Lemma assist_keeps_state_nonempty_witness :
  conversation_state (self f0) <> Some []
  /\ conversation_state (self (snd (assist cfg0 env_mixed "hi" f0))) <> Some [].
Proof.
  assert (H : conversation_state (self f0) <> Some []) by discriminate.
  split; [exact H|].
  exact (proj1 (assist_keeps_state_nonempty cfg0 env_mixed "hi" f0 H)).
Defined.

Lemma interactive_run_shape_witness :
  let o := options0 InputFalse in
  let env := env_cut ["hello"; ""; "bye"; "more"] in
  let run := main cfg0 env o initial_world in
  load_credentials env (credentials o) = inr creds0
  /\ (input o = InputText "" \/ input o = InputFalse)
  /\ fst run = Raise (RpcError UNAVAILABLE)
  /\ map text_of_request (sent (trace (snd run))) = ["hello"; "bye"]
  /\ exit_status (fst run) = 1%Z
  /\ List.length (prompted (trace (snd run))) = 3
  /\ echoed (trace (snd run)) = ["<@assistant> Hi!"].
Proof.
  intros o env run.
  split; [reflexivity|]. split; [right; reflexivity|].
  destruct (interactive_run_shape cfg0 env o creds0 eq_refl
              (or_intror eq_refl)) as (_ & Htexts & Hstatus & _).
  split; [reflexivity|]. split; [exact Htexts|]. split; [exact Hstatus|].
  split; reflexivity.
Defined.
(** * The client-side evaluation state machine of @happykit/flags

    A shallow embedding of [client.ts] (the [useFlags] hook): the reducer that
    tracks pending and settled evaluations, the effect runner that performs the
    fetch, the mount effect with its readiness gate, and the derived flag bag.

    JavaScript values are embedded as follows.
    - [T | null | undefined] is [option T]; [None] is the absent value.
    - A string is truthy iff it is not empty; objects are always truthy.
    - Objects used as dictionaries (flags, traits, the cookie jar) are [gmap]s
      over [string].
    - The module-level [cache] and [document.cookie] are mutable, so the
      reducer is a state-passing function over a [World]. *)

From stdpp Require Import gmap strings list fin_maps.

(** ** ./types *)

(** Modelled from the spec: the declarations of ./types, which the client
    imports. Flag values are booleans, strings or numbers; numbers are kept as
    integers, nothing in the client computes with them. *)
Inductive FlagValue :=
  | FBool (b : bool)
  | FStr (s : string)
  | FNum (n : Z).

(** Modelled from the spec: a value of a user attribute or a trait, taken from
    the closed, serializable scalars. *)
Inductive Scalar :=
  | SNull
  | SBool (b : bool)
  | SNum (n : Z)
  | SStr (s : string).

Abbreviation Flags := (gmap string FlagValue).
Abbreviation Traits := (gmap string Scalar).

(** Modelled from the spec: a user is an object with a [key] and further
    attributes, [{ key: string, ... }]. *)
Record FlagUser := {
  user_key : string;
  user_attributes : gmap string Scalar;
}.

(** Modelled from the spec: the body of the evaluation request,
    [{ visitorKey, user?, traits?, static }]. *)
Record RequestBody := {
  visitorKey : string;
  user : option FlagUser;
  traits : option Traits;
  static : bool;
}.

(** Modelled from the spec: [{ endpoint, envKey, requestBody }], the cache key
    and the unit of the staleness test. *)
Record Input := {
  endpoint : string;
  envKey : string;
  requestBody : RequestBody;
}.

(** Modelled from the spec: the body of the evaluation response,
    [{ flags, visitor?: { key } }]. *)
Record Visitor := { key : string }.

Record EvaluationResponseBody := {
  flags : Flags;
  visitor : option Visitor;
}.

Record Outcome := { responseBody : EvaluationResponseBody }.

(** Modelled from the spec: the kinds of failure of a resolution. *)
Inductive ResolvingError :=
  | response_not_ok
  | invalid_response_body
  | network_error.

(** Modelled from the spec: a pre-seeded state, as the reducer's initializer
    reads it: an input with either an outcome or the error it failed with. *)
Inductive InitialFlagState :=
  | InitialOutcome (input : Input) (outcome : Outcome)
  | InitialError (input : Input) (error : ResolvingError).

#[global] Instance FlagValue_eq_dec : EqDecision FlagValue.
Proof. solve_decision. Defined.
#[global] Instance Scalar_eq_dec : EqDecision Scalar.
Proof. solve_decision. Defined.
#[global] Instance FlagUser_eq_dec : EqDecision FlagUser.
Proof. solve_decision. Defined.
#[global] Instance RequestBody_eq_dec : EqDecision RequestBody.
Proof. solve_decision. Defined.
#[global] Instance Input_eq_dec : EqDecision Input.
Proof. solve_decision. Defined.
#[global] Instance Visitor_eq_dec : EqDecision Visitor.
Proof. solve_decision. Defined.
#[global] Instance EvaluationResponseBody_eq_dec : EqDecision EvaluationResponseBody.
Proof. solve_decision. Defined.
#[global] Instance Outcome_eq_dec : EqDecision Outcome.
Proof. solve_decision. Defined.
#[global] Instance ResolvingError_eq_dec : EqDecision ResolvingError.
Proof. solve_decision. Defined.

(** ** ./utils *)

(** JavaScript truthiness of a string: every string but the empty one. *)
Definition truthy (s : string) : bool :=
  match s with
  | EmptyString => false
  | String _ _ => true
  end.

(** [a || b] on values that are a string, [null] or [undefined]. *)
Definition or_else (a b : option string) : option string :=
  match a with
  | Some s => if truthy s then Some s else b
  | None => b
  end.

(** Modelled from the spec: [deepEqual] of ./utils. Two inputs are equal iff
    all their fields are deep-equal, whatever the insertion order of the keys;
    dictionaries are [gmap]s, for which that is equality. The reducer also
    calls it with [state.pending?.input], so an argument may be [undefined]
    ([None]), which no input equals. *)
Definition deepEqual (a b : option Input) : bool := bool_decide (a = b).

(** Modelled from the spec: [ObjectMap] of ./utils, a mapping from keys
    compared by structure, not by identity, to the value stored last for that
    key; nothing is evicted. *)
Module ObjectMap.

Definition t : Type := list (Input * Outcome).

Definition empty : t := [].

Fixpoint get (m : t) (k : Input) : option Outcome :=
  match m with
  | [] => None
  | (k', v) :: m' => if deepEqual (Some k) (Some k') then Some v else get m' k
  end.

Fixpoint set (m : t) (k : Input) (v : Outcome) : t :=
  match m with
  | [] => [(k, v)]
  | (k', v') :: m' =>
      if deepEqual (Some k) (Some k') then (k', v) :: m'
      else (k', v') :: set m' k v
  end.

End ObjectMap.

(** Modelled from the spec: the visitor identity is one string-valued cookie
    of fixed name; [serializeVisitorKeyCookie] builds the assignment that
    stores the key under that name. *)
Definition visitorKeyCookie : string := "hkvk"%string.

Definition serializeVisitorKeyCookie (visitorKey : string) : string * string :=
  (visitorKeyCookie, visitorKey).

(** Modelled from the spec: [getCookie] reads one cookie of the jar. *)
Definition getCookie (jar : gmap string string) (name : string) : option string :=
  jar !! name.

(** Modelled from the spec: raw flags merged with the default flags, the raw
    value winning on every key it defines. *)
Definition combineRawFlagsWithDefaultFlags
    (rawFlags : option Flags) (defaultFlags : Flags) : Flags :=
  match rawFlags with
  | None => defaultFlags
  | Some raw => raw ∪ defaultFlags
  end.

(** ** The mutable world of the module *)

Record World := {
  cache : ObjectMap.t;               (* export const cache = new ObjectMap() *)
  cookie : gmap string string;       (* document.cookie *)
}.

====

## Exercise aim
Set down, exactly as they stand above, the lines starting with the line with "let run := main cfg0 env o initial_world in" and going on through the line with "reducer is a", and no others.

## Your solution
  let run := main cfg0 env o initial_world in
  load_credentials env (credentials o) = inr creds0
  /\ (input o = InputText "" \/ input o = InputFalse)
  /\ fst run = Raise (RpcError UNAVAILABLE)
  /\ map text_of_request (sent (trace (snd run))) = ["hello"; "bye"]
  /\ exit_status (fst run) = 1%Z
  /\ List.length (prompted (trace (snd run))) = 3
  /\ echoed (trace (snd run)) = ["<@assistant> Hi!"].
Proof.
  intros o env run.
  split; [reflexivity|]. split; [right; reflexivity|].
  destruct (interactive_run_shape cfg0 env o creds0 eq_refl
              (or_intror eq_refl)) as (_ & Htexts & Hstatus & _).
  split; [reflexivity|]. split; [exact Htexts|]. split; [exact Hstatus|].
  split; reflexivity.
Defined.
(** * The client-side evaluation state machine of @happykit/flags

    A shallow embedding of [client.ts] (the [useFlags] hook): the reducer that
    tracks pending and settled evaluations, the effect runner that performs the
    fetch, the mount effect with its readiness gate, and the derived flag bag.

    JavaScript values are embedded as follows.
    - [T | null | undefined] is [option T]; [None] is the absent value.
    - A string is truthy iff it is not empty; objects are always truthy.
    - Objects used as dictionaries (flags, traits, the cookie jar) are [gmap]s
      over [string].
    - The module-level [cache] and [document.cookie] are mutable, so the
      reducer is a state-passing function over a [World]. *)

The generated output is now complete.